● Exercise
All of these records need to be duplicated exactly.
(Data provided)
(** [pd.to_numeric(series, errors="coerce").dropna()]. *)
Definition dropna_numbers (parse_number : string -> option number)
           (series : list cell) : list number :=
  flat_map (fun c => match to_number parse_number c with
                     | Some v => [v]
                     | None => []
                     end) series.

Definition number_le (a b : number) : bool :=
  match a, b with
  | Infinite false, _ => true
  | _, Infinite true => true
  | Finite x, Finite y => if Rle_dec x y then true else false
  | _, _ => false
  end.

Definition number_min (a b : number) : number := if number_le a b then a else b.

Definition number_max (a b : number) : number := if number_le a b then b else a.

(** Python's [int] of a float that is no NaN: [OverflowError] on an
    infinity. *)
Definition int_of_number (v : number) : result Z :=
  match v with
  | Finite x => Ok (py_int x)
  | Infinite _ => Raise OverflowError
  end.

(** [safe_price_bounds]; the parse of a number is the one of
    [pd.to_numeric], and [min] and [max] are taken over the numbers that
    are left. *)
Definition safe_price_bounds (parse_number : string -> option number)
           (series : list cell) : result (Z * Z) :=
  match dropna_numbers parse_number series with
  | [] => Ok (0, 500000)%Z
  | x :: r =>
      try! vmin := int_of_number (fold_left number_min r x) in
      try! vmax := int_of_number (fold_left number_max r x) in
      if (vmax <=? vmin)%Z then Ok (Z.max 0 (vmin - 1), vmax + 50000)%Z
      else Ok (vmin, vmax)
  end.

(** What [safe_price_bounds] returns on numbers that are all finite. *)
Definition finite_bounds (xs : list R) : Z * Z :=
  match xs with
  | [] => (0, 500000)%Z
  | x :: r =>
      let vmin := py_int (fold_left Rmin r x) in
      let vmax := py_int (fold_left Rmax r x) in
      if (vmax <=? vmin)%Z then (Z.max 0 (vmin - 1), vmax + 50000)%Z
      else (vmin, vmax)
  end.

(** ** The handler of the button (lines 314-334) *)

(** What the handler shows: the warning of an empty filter result, the
    warning of an empty ranking, or the ranked products. *)
Inductive outcome : Type :=
| NoMatch
| NoRanking
| Recommendations (ranked : list (Z * R * Product)).

Definition Rle_bool (x y : R) : bool := if Rle_dec x y then true else false.

(** The mask of lines 317-322 on one row.  ["(Semua)"] in a choice box
    switches its test off; the price test is made when the compatible table
    has a row ([price_test]); a missing rating counts as 0 and a missing
    price as -1. *)
Definition passes_filters (sub_kat brand_choice : string) (min_rating : R)
           (price_range : R * R) (price_test : bool) (p : Product) : bool :=
  (String.eqb sub_kat "(Semua)" || String.eqb (strip (sub_kategori p)) sub_kat)
  && (String.eqb brand_choice "(Semua)" || String.eqb (strip (brand p)) brand_choice)
  && Rle_bool min_rating (match rating p with Some r => r | None => 0 end)
  && (negb price_test
      || (let price := match harga_idr p with Some h => h | None => -1 end in
          Rle_bool (fst price_range) price && Rle_bool price (snd price_range))).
(End Data provided)
● Solution for this task
(** [pd.to_numeric(series, errors="coerce").dropna()]. *)
Definition dropna_numbers (parse_number : string -> option number)
           (series : list cell) : list number :=
  flat_map (fun c => match to_number parse_number c with
                     | Some v => [v]
                     | None => []
                     end) series.

Definition number_le (a b : number) : bool :=
  match a, b with
  | Infinite false, _ => true
  | _, Infinite true => true
  | Finite x, Finite y => if Rle_dec x y then true else false
  | _, _ => false
  end.

Definition number_min (a b : number) : number := if number_le a b then a else b.

Definition number_max (a b : number) : number := if number_le a b then b else a.

(** Python's [int] of a float that is no NaN: [OverflowError] on an
    infinity. *)
Definition int_of_number (v : number) : result Z :=
  match v with
  | Finite x => Ok (py_int x)
  | Infinite _ => Raise OverflowError
  end.

(** [safe_price_bounds]; the parse of a number is the one of
    [pd.to_numeric], and [min] and [max] are taken over the numbers that
    are left. *)
Definition safe_price_bounds (parse_number : string -> option number)
           (series : list cell) : result (Z * Z) :=
  match dropna_numbers parse_number series with
  | [] => Ok (0, 500000)%Z
  | x :: r =>
      try! vmin := int_of_number (fold_left number_min r x) in
      try! vmax := int_of_number (fold_left number_max r x) in
      if (vmax <=? vmin)%Z then Ok (Z.max 0 (vmin - 1), vmax + 50000)%Z
      else Ok (vmin, vmax)
  end.

(** What [safe_price_bounds] returns on numbers that are all finite. *)
Definition finite_bounds (xs : list R) : Z * Z :=
  match xs with
  | [] => (0, 500000)%Z
  | x :: r =>
      let vmin := py_int (fold_left Rmin r x) in
      let vmax := py_int (fold_left Rmax r x) in
      if (vmax <=? vmin)%Z then (Z.max 0 (vmin - 1), vmax + 50000)%Z
      else (vmin, vmax)
  end.

(** ** The handler of the button (lines 314-334) *)

(** What the handler shows: the warning of an empty filter result, the
    warning of an empty ranking, or the ranked products. *)
Inductive outcome : Type :=
| NoMatch
| NoRanking
| Recommendations (ranked : list (Z * R * Product)).

Definition Rle_bool (x y : R) : bool := if Rle_dec x y then true else false.

(** The mask of lines 317-322 on one row.  ["(Semua)"] in a choice box
    switches its test off; the price test is made when the compatible table
    has a row ([price_test]); a missing rating counts as 0 and a missing
    price as -1. *)
Definition passes_filters (sub_kat brand_choice : string) (min_rating : R)
           (price_range : R * R) (price_test : bool) (p : Product) : bool :=
  (String.eqb sub_kat "(Semua)" || String.eqb (strip (sub_kategori p)) sub_kat)
  && (String.eqb brand_choice "(Semua)" || String.eqb (strip (brand p)) brand_choice)
  && Rle_bool min_rating (match rating p with Some r => r | None => 0 end)
  && (negb price_test
      || (let price := match harga_idr p with Some h => h | None => -1 end in
          Rle_bool (fst price_range) price && Rle_bool price (snd price_range))).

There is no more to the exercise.